EXERCISE OBJECTIVE =
Output the entries below exactly, from the first line to the line holding "Lemma applied_advance n", both included.

Stored data entries =
(* ===== verification/RaftApply.v ===== *)
(** * No log position is applied twice

    [applyCommitted] takes the committed entries above [lastApplied] under the
    lock and sends them afterwards.  Any number of its calls may be running on a
    node; this file follows the entries they take over a whole run. *)

From stdpp Require Import sorting.
From S2P Require Import Prelude RaftLog RaftNode RaftCluster RaftElection RaftReplication RaftTraces RaftLogInvariant.

(** ** [lastApplied] never decreases *)

Lemma applied_advance n : lastApplied (advanceCommitIndex n) = lastApplied n.
Proof.
  unfold advanceCommitIndex. generalize (seqZ (commitIndex n + 1) (fst (lastIndexAndTerm (log n)) - commitIndex n)). intros l.
  revert n. induction l as [|i l IH]; intros n; [done|]. cbn [foldl]. rewrite IH. unfold advanceAt. by repeat case_match.
Qed.

Lemma applied_HandleRequestVote args n : lastApplied (HandleRequestVote args n).1 = lastApplied n.
Proof. unfold HandleRequestVote, signalReset, becomeFollower. by repeat (case_match; cbn in *). Qed.

Lemma applied_HandleAppendEntries args n : lastApplied (HandleAppendEntries args n).1.1 = lastApplied n.
Proof.
  unfold HandleAppendEntries. case_if; [done|].
  assert (lastApplied (acceptLeader args n) = lastApplied n) as Ha.
  { unfold acceptLeader, signalReset, becomeFollower. simpl. by repeat case_if. }
  case_if; [|done]. unfold storeEntries. by case_if.
Qed.

Lemma applied_heartbeatReply p args reply n : lastApplied (heartbeatReply p args reply n).1 = lastApplied n.
Proof.
  unfold heartbeatReply, signalStepDown. repeat (case_match; cbn [fst]); try done; rewrite applied_advance; by repeat case_match.
Qed.

Lemma applied_replicateReply p pe reply n : lastApplied (replicateReply p pe reply n).1 = lastApplied n.
Proof. unfold replicateReply, signalStepDown. by repeat (case_match; cbn in *). Qed.

Lemma applied_becomeLeader t n : lastApplied (becomeLeader t n) = lastApplied n.
Proof. unfold becomeLeader. by repeat case_match. Qed.

Lemma applied_runStep self rt sent e rt' ms : runStep self rt sent e = Some (rt', ms) -> lastApplied (node rt') = lastApplied (node rt).
Proof.
  intros H. unfold runStep in H. destruct e, (pc rt); simplify_eq/=;
    try match goal with H : context [removeFirst ?p ?w] |- _ => destruct (removeFirst p w); simplify_eq/= end;
    repeat (case_match; simplify_eq/=); try apply applied_becomeLeader; unfold becomeFollower; by repeat case_match.
Qed.

(** The entries a step takes from the log, if it is an [applyCommitted] that
    takes the lock. *)
Definition taken (rt : Runtime) (ev : Event) : list LogEntry :=
  match ev with
  | EvThread _ k Go => match threads rt !! k with Some (TApplyStart _) => (applyCollect (node rt)).2 | _ => [] end
  | _ => []
  end.

(** The indexes of the entries node [n] takes in a run. *)
Fixpoint handed (n : string) (s : Cluster) (evs : list Event) : list Z :=
  match evs with
  | [] => []
  | ev :: evs' =>
      match step s ev with
      | None => []
      | Some s' =>
          (if bool_decide (actor s ev = Some n)
           then match nodes s !! n with Some rt => eIndex <$> taken rt ev | None => [] end
           else []) ++ handed n s' evs'
      end
  end.

(** ** One step *)

Lemma threadStep_applied self rt sent k c rt' ms : threadStep self rt sent k c = Some (rt', ms) ->
  (forall kind, threads rt !! k <> Some (TApplyStart kind)) -> lastApplied (node rt') = lastApplied (node rt).
Proof.
  intros H Hk. unfold threadStep in H. destruct (threads rt !! k) as [t|] eqn:Et; cbn in H; [|done].
  pose proof applied_heartbeatReply as Hhb. pose proof applied_replicateReply as Hrep.
  destruct t; try (by destruct (Hk k0)); try (by destruct (Hk kind)); destruct c; simplify_eq/=;
    try match goal with
        | H : context [aeReplyAt ?a ?b ?c ?d ?e] |- _ => destruct (aeReplyAt a b c d e) as [reply|]; simplify_eq/=
        | H : context [applyCh (node rt)] |- _ => destruct (applyCh (node rt)); simplify_eq/=
        end;
    try match goal with
        | H : context [heartbeatReply ?p ?a ?r ?n] |- _ => specialize (Hhb p a r n); destruct (heartbeatReply p a r n); simplify_eq/=
        | H : context [replicateReply ?p ?a ?r ?n] |- _ => specialize (Hrep p a r n); destruct (replicateReply p a r n); simplify_eq/=
        end;
    repeat (case_match; simplify_eq/=); unfold applyDone, replicateCommit; by repeat case_match.
Qed.

Lemma entryAt_index l i e : entryAt l i = Some e -> eIndex e = i.
Proof. induction l as [|x l IH]; cbn; [done|]. case_if; [|done]. intros [= <-]. by apply Z.eqb_eq. Qed.

Lemma found_elem l (xs : list Z) (i : Z) : i ∈ eIndex <$> omap (entryAt l) xs -> i ∈ xs.
Proof. intros (e & -> & (x & Hx & He)%list_elem_of_omap)%list_elem_of_fmap. by apply entryAt_index in He as ->. Qed.

Lemma found_sorted l (xs : list Z) : StronglySorted Z.lt xs -> StronglySorted Z.lt (eIndex <$> omap (entryAt l) xs).
Proof.
  induction 1 as [|x xs Hs IH Hx]; [constructor|]. cbn. destruct (entryAt l x) as [e|] eqn:E; [|done].
  apply entryAt_index in E as <-. cbn. constructor; [done|]. rewrite Forall_forall in *. intros i Hi. by eapply Hx, found_elem.
Qed.

Lemma seqZ_sorted a len : StronglySorted Z.lt (seqZ a len).
Proof.
  destruct (decide (0 <= len)) as [Hlen|]; [|rewrite seqZ_nil by lia; constructor]. revert a. pattern len.
  apply natlike_ind; [intros a; rewrite seqZ_nil by lia; constructor| |done]. clear. intros len Hlen IH a.
  rewrite seqZ_cons, Z.pred_succ by lia. constructor; [apply IH|]. apply Forall_forall. intros i Hi%elem_of_seqZ. lia.
Qed.

(** A step takes the entries above [lastApplied], in the order of their indexes,
    and moves it past them; any other step leaves it. *)
Lemma step_taken self rt sent ev rt' ms : localStep self rt sent ev = Some (rt', ms) ->
  StronglySorted Z.lt (eIndex <$> taken rt ev) /\ lastApplied (node rt) <= lastApplied (node rt') /\
  Forall (fun i => lastApplied (node rt) < i <= lastApplied (node rt')) (eIndex <$> taken rt ev).
Proof.
  assert (forall es, es = [] -> lastApplied (node rt') = lastApplied (node rt) ->
    StronglySorted Z.lt (eIndex <$> es) /\ lastApplied (node rt) <= lastApplied (node rt') /\
    Forall (fun i => lastApplied (node rt) < i <= lastApplied (node rt')) (eIndex <$> es)) as Hnone.
  { intros es -> ->. split_and!; [constructor|lia|constructor]. }
  destruct ev as [n e|n k c|n cmd|i|n]; cbn [localStep taken]; intros H.
  - apply Hnone; [done|]. by eapply applied_runStep.
  - destruct (threads rt !! k) as [t|] eqn:Et; [|by unfold threadStep in H; rewrite Et in H].
    assert ((exists kind, t = TApplyStart kind) \/ ~ (exists kind, t = TApplyStart kind)) as [[kind ->]|Hk]
      by (destruct t; (by left; eexists) || (right; by intros [? ?])).
    + unfold threadStep in H. rewrite Et in H. cbn in H. destruct c; try done.
      assert (lastApplied (node rt') = Z.max (lastApplied (node rt)) (commitIndex (node rt))) as ->
        by (destruct (applyCh (node rt)); simplify_eq/=; [done|]; unfold applyDone; by case_match).
      split_and!; [apply found_sorted, seqZ_sorted|lia|]. apply Forall_forall. intros i Hi%found_elem%elem_of_seqZ. lia.
    + apply Hnone; [destruct c; try done; destruct t; try done; by destruct Hk; eexists|].
      eapply threadStep_applied; [exact H|]. intros kind Hkind. destruct Hk. exists kind. congruence.
  - apply Hnone; [done|]. simplify_eq. unfold clientStep. destruct (replicateBegin cmd (node rt)) as [[n2 pe]|] eqn:E; [|done].
    unfold replicateBegin in E. case_match; by simplify_eq.
  - apply Hnone; [done|]. destruct (sent !! i) as [m|]; cbn in H; [|done]. destruct m as [f t' a|f t' a r|f t' rpc a|f t' rpc r]; cbn in H; try done.
    + pose proof (applied_HandleRequestVote a (node rt)) as Ha. destruct (HandleRequestVote a (node rt)). by simplify_eq.
    + pose proof (applied_HandleAppendEntries a (node rt)) as Ha. destruct (HandleAppendEntries a (node rt)) as [[? ?] ?]. by simplify_eq.
  - apply Hnone; [done|]. simplify_eq. cbn. unfold Stop. by case_match.
Qed.

(** ** Whole runs *)

Lemma handed_sorted n evs : forall s rt, nodes s !! n = Some rt ->
  StronglySorted Z.lt (handed n s evs) /\ Forall (fun i => lastApplied (node rt) < i) (handed n s evs).
Proof.
  induction evs as [|ev evs IH]; intros s rt Hn; cbn; [split; constructor|].
  destruct (step s ev) as [s'|] eqn:E; [|split; constructor]. unfold step in E.
  destruct (actor s ev) as [m|] eqn:Ha; cbn in E; [|done]. destruct (nodes s !! m) as [rm|] eqn:Hm; cbn in E; [|done].
  destruct (localStep m rm (net s) ev) as [[rm' ms]|] eqn:El; cbn in E; [|done]. simplify_eq. destruct (decide (m = n)) as [->|Hmn].
  - rewrite Hn in Hm. simplify_eq. rewrite bool_decide_eq_true_2, Hn by done. destruct (step_taken _ _ _ _ _ _ El) as (Hs & Hle & Hb).
    destruct (IH (put n rm' ms s) rm' (lookup_insert_eq _ _ _)) as [Hs' Hb']. rewrite Forall_forall in Hb, Hb'. split.
    + apply StronglySorted_app. split_and!; [|done|done]. intros i j Hi Hj. specialize (Hb _ Hi). specialize (Hb' _ Hj). lia.
    + apply Forall_app. rewrite !Forall_forall. split; intros i Hi; [apply Hb in Hi|apply Hb' in Hi]; lia.
  - rewrite bool_decide_eq_false_2 by congruence. apply (IH _ rt). cbn. by rewrite lookup_insert_ne.
Qed.

(** C18. No log position is applied twice, or out of order with an earlier one:
    over any run of a cluster, with any number of [applyCommitted] calls in
    flight on the node, the indexes of the entries a node takes from its log for
    its state machine are strictly increasing, and never the sentinel's. *)
Theorem applied_once ids ch n evs :
  StronglySorted Z.lt (handed n (NewCluster ids ch) evs) /\ Forall (fun i => 0 < i) (handed n (NewCluster ids ch) evs).
Proof.
  destruct (nodes (NewCluster ids ch) !! n) as [rt|] eqn:Hn.
  - pose proof Hn as Hrt. cbn in Hrt. apply elem_of_list_to_map_2, list_elem_of_fmap in Hrt as (i & [= -> ->] & _).
    destruct (handed_sorted i evs _ _ Hn) as [Hs Hb]. by split.
  - enough (forall s, nodes s !! n = None -> handed n s evs = []) as -> by (done || (split; constructor)). clear.
    induction evs as [|ev evs IH]; intros s Hn; cbn; [done|]. destruct (step s ev) as [s'|] eqn:E; [|done].
    rewrite Hn, IH; [by case_bool_decide|]. unfold step in E.
    destruct (actor s ev) as [m|]; cbn in E; [|done]. destruct (nodes s !! m) as [rm|] eqn:Hm; cbn in E; [|done].
    destruct (localStep m rm (net s) ev) as [[rm' ms]|]; cbn in E; [|done]. simplify_eq. cbn. rewrite lookup_insert_ne; [done|congruence].
Qed.

(** In the run whose commands arrive in the wrong order, the indexes do not. *)
Example reordered_handed : handed "nodeB" (NewCluster abc (Some [])) reordered_apply = [1; 2].
Proof. by vm_compute. Qed.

REPLY TO THE EXERCISE =
(* ===== verification/RaftApply.v ===== *)
(** * No log position is applied twice

    [applyCommitted] takes the committed entries above [lastApplied] under the
    lock and sends them afterwards.  Any number of its calls may be running on a
    node; this file follows the entries they take over a whole run. *)

From stdpp Require Import sorting.
From S2P Require Import Prelude RaftLog RaftNode RaftCluster RaftElection RaftReplication RaftTraces RaftLogInvariant.

(** ** [lastApplied] never decreases *)

Lemma applied_advance n : lastApplied (advanceCommitIndex n) = lastApplied n.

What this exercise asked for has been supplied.